Escasean los abetos más buscados para Navidad
De color verde esmeralda y ramas armoniosas, el Nordmann o árbol de Navidad danés de gama alta, codiciado en el mundo entero por su elegancia, se adentra en un periodo de penuria.
La asociación danesa de productores de abetos navideños del reino, primer exportador mundial de Nordmann, el Rolls Royce de los abetos, ya advirtió que «faltarán entre 300.000 y 400.000 abetos en 2007″, según su director Kaj Oestergaard.
Este inicio de penuria se debe a un descenso de la producción danesa que alcanzará entre 9 y 10 millones de coníferas exportadas a 25 países, encabezados por Alemania, Gran Bretaña y Francia, por 1.300 millones de coronas danesas (174 millones de euros).
Ataviado con un gorro rojo de duende en la cabeza, al igual que sus 40 empleados, el conde Johan Scheel, propietario de una hacienda de 1.200 hectáreas llamada Ryegaard Gods, es uno de los principales productores de Nordmann.

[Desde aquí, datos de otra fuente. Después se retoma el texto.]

(* ===== verification/LedgerSteps.v ===== *)
(** * Steps of the reducer against the invariant

    Each effect template, run on an [Open] draft of a well-formed attempt,
    neither fails nor leaves the invariant: annotations keep the draft [Open],
    a commit, reclaim or adoption leaves it stopping or committed. *)

From S2P Require Import Prelude TurnEvidence Vocabulary TurnPolicy TurnTypes Admission Transitions Guards Reducer LedgerInv.

#[local] Open Scope string_scope.
#[local] Open Scope Z_scope.

(** ** Safe templates

    Which actions and templates may run for an evidence kind under a guard. *)

Definition act_ok (k : TurnEvidenceKind) (g : option GuardId) (act : ActionId) : bool :=
  match act with
  | Act_open_dispatch | Act_open_plain => false
  | Act_rebind_dispatch => bool_decide (k = K_dispatch_accepted)
  | Act_mark_delivered => bool_decide (k = K_delivered)
  | Act_suspend => bool_decide (k = K_suspension)
  | Act_liveness_unknown | Act_liveness_failure => bool_decide (k = K_liveness)
  | Act_worker_absent => bool_decide (k = K_dispatch_failed)
  | Act_rebind_to_holder => bool_decide (k = K_duplicate_dispatch_refusal)
  | Act_rebind => bool_decide (k = K_session_rebound)
  | Act_mark_notified => bool_decide (k = K_coordinator_ack)
  | Act_store_git => bool_decide (k = K_git_side_effect)
  | Act_record_report => bool_decide (k = K_worker_report)
  | Act_defer_unconfirmed_end => bool_decide (g = Some G_hold_end_unconfirmed_defer)
  | _ => true
  end.

(** Guards under which the expired hold is not the hard ceiling. *)
Definition releasing_guards : list GuardId :=
  [G_hold_suspension_before_consumed; G_hold_admission; G_hold_direct_report_missing;
   G_hold_native_probe_report_only; G_hold_queue_report_missing].

(** Guards that establish a recorded report. *)
Definition reported_guards : list GuardId :=
  [G_finished_after_report; G_hold_await_end; G_exit_after_report].

Definition tpl_ok (k : TurnEvidenceKind) (g : option GuardId) (t : EffectTemplate) : bool :=
  match t with
  | T_act act => act_ok k g act
  | T_hold r _ _ _ agnostic =>
      negb agnostic && match r with HR r => bool_decide (r ≠ H_hard_ceiling) | HR_from_admission => true end
  | T_release (Rel_list l) => bool_decide (H_hard_ceiling ∉ l)
  | T_release Rel_all => false
  | T_release Rel_expired_hold =>
      match g with Some g => bool_decide (g ∈ releasing_guards) | None => false end
  | T_commit o _ r _ =>
      match o with
      | TO _ => true
      | TO_from_report => bool_decide (k = K_worker_report)
      | TO_from_recorded_report => match g with Some g => bool_decide (g ∈ reported_guards) | None => false end
      | TO_from_operator => bool_decide (k = K_operator_status)
      end
      && match r with
         | TR _ => true
         | TR_from_cancel => bool_decide (k = K_cancel)
         | TR_from_operator => bool_decide (k = K_operator_status)
         | TR_from_provider_failure => bool_decide (k ∈ [K_process_exit; K_turn_end])
         | TR_from_session_error => bool_decide (k = K_session_error)
         end
  | T_reclaim RC_from_refusal => bool_decide (g = Some G_reclaiming_refusal)
  | T_reclaim (RC r) => bool_decide (r ≠ R_hard_ceiling)
  | T_reclaim RC_from_exit_state => true
  | T_notify n cond _ =>
      match n with TN_from_modal => bool_decide (k = K_suspension) | _ => true end
      && match cond with Some When_no_progress_due => bool_decide (k = K_no_progress) | _ => true end
  | T_adopt_prev_generation => bool_decide (g = Some G_prev_generation_completion)
  | _ => true
  end.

Acompañado por sus hijos, acoge a cientos de visitantes de todas las edades que eligen árbol en el gigantesco vivero de esta quinta del siglo XII, situada a unos 50 km al oeste de Copenhague. «Penuria, casi, ya que hay pocos (árboles) resinosos este año», dice. Este año, por primera vez en varias décadas, «no exportará ningún Nordmann» pese a que solía vender un promedio de 10.000 abetos al extranjero, confiesa.
«No cultiva un Nordmann quien quiera», clama humildemente mientras camina entre sus árboles de todos los tamaños, de un verde intenso y ramas suaves, cuyas agujas tardan semanas en caer. Aunque las semillas vienen de lejos, del Cáucaso, «es el clima y el saber hacer que hacen la diferencia», estima.
Y es que en Dinamarca «no hace ni demasiado frío, ni demasiado calor, lo que ofrece las condiciones idóneas para el cultivo de este árbol que hay que trabajar como un orfebre» durante los diez años que tarda en llegar a la madurez, asegura.
Amenazado por los hongos, las malas hierbas y los pájaros, que al posarse sobre su rama central rompen su simetría, los jóvenes Nordmann necesitan vigilancia y un empujón para su desarrollo.